- [WHAT IS EXPECTED] Somewhere below, one line contains "(** TAF/taf/ORBManager.cpp:51-62 [tafORBName]." and a later line contains "let def_name := oid". Output those two lines and everything between them exactly, and nothing else.

- [RECORDS SUPPLIED]
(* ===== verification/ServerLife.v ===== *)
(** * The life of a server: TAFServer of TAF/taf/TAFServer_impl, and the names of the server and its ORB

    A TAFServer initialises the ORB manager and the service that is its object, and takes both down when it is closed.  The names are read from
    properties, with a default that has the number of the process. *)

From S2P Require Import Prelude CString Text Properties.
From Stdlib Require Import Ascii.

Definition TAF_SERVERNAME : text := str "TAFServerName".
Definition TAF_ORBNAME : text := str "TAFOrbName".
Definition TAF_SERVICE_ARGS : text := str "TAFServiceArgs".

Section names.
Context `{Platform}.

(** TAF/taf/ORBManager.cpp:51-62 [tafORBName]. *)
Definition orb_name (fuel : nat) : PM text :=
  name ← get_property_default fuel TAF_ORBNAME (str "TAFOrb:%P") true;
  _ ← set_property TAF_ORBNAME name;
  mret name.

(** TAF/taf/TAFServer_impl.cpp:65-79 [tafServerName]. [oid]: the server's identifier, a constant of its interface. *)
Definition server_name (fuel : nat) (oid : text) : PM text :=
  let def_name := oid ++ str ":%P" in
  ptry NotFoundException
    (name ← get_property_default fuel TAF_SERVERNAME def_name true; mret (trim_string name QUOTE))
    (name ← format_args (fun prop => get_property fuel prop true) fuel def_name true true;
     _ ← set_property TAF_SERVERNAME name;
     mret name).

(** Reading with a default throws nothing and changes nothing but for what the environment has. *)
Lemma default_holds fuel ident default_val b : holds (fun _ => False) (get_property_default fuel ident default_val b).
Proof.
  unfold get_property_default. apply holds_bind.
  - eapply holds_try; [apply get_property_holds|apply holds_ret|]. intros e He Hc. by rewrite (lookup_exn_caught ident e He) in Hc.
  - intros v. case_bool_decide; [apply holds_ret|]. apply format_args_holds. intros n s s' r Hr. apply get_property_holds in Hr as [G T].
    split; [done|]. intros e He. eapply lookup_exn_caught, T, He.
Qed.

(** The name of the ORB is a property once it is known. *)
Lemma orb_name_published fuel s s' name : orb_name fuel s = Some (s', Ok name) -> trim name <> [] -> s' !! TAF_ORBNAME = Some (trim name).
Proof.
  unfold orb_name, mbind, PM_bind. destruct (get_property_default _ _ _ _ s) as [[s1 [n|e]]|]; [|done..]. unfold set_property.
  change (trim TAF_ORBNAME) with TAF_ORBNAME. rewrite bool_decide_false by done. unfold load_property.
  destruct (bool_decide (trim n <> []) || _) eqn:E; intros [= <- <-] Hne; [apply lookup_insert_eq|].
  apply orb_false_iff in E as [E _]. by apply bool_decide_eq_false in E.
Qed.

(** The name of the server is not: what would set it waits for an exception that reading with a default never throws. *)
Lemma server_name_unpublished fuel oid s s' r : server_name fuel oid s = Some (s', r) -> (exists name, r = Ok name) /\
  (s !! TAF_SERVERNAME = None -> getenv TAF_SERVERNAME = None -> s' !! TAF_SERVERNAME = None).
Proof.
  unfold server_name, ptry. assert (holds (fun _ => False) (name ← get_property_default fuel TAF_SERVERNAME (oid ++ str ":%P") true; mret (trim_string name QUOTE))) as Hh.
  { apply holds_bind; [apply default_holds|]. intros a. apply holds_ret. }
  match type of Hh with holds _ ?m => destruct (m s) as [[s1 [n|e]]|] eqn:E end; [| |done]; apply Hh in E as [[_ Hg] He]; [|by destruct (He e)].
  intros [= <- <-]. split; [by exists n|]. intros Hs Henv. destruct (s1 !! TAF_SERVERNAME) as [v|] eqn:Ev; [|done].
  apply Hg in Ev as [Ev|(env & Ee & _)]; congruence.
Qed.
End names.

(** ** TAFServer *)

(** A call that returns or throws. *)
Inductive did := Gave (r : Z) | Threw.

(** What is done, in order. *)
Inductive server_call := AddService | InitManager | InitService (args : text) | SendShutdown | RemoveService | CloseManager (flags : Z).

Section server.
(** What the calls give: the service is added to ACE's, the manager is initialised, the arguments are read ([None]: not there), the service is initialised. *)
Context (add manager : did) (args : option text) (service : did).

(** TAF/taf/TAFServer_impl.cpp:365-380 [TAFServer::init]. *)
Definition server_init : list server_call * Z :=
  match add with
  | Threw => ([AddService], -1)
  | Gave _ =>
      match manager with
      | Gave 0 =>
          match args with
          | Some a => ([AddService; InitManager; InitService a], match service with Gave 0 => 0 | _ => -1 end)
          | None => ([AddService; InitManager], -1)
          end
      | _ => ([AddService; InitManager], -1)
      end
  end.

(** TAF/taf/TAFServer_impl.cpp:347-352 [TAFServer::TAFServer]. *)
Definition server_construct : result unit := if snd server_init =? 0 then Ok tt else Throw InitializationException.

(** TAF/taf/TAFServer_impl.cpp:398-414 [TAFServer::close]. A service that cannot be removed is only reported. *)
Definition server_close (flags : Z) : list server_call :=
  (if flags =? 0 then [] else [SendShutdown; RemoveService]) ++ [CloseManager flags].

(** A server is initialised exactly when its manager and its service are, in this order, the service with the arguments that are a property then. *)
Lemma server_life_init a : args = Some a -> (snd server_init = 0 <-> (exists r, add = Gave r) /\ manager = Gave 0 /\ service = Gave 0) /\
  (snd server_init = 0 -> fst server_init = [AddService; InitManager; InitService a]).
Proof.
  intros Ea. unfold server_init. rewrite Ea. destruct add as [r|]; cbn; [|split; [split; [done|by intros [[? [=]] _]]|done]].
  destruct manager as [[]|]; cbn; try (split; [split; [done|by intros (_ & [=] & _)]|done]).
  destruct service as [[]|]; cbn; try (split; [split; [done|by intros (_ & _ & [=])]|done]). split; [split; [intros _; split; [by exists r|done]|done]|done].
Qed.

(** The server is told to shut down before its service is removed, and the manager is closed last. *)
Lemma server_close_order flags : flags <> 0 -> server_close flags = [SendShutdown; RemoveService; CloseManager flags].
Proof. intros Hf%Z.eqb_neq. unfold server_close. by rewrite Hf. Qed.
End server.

- [ANSWER TO THIS PROBLEM]
(** TAF/taf/ORBManager.cpp:51-62 [tafORBName]. *)
Definition orb_name (fuel : nat) : PM text :=
  name ← get_property_default fuel TAF_ORBNAME (str "TAFOrb:%P") true;
  _ ← set_property TAF_ORBNAME name;
  mret name.

(** TAF/taf/TAFServer_impl.cpp:65-79 [tafServerName]. [oid]: the server's identifier, a constant of its interface. *)
Definition server_name (fuel : nat) (oid : text) : PM text :=
  let def_name := oid ++ str ":%P" in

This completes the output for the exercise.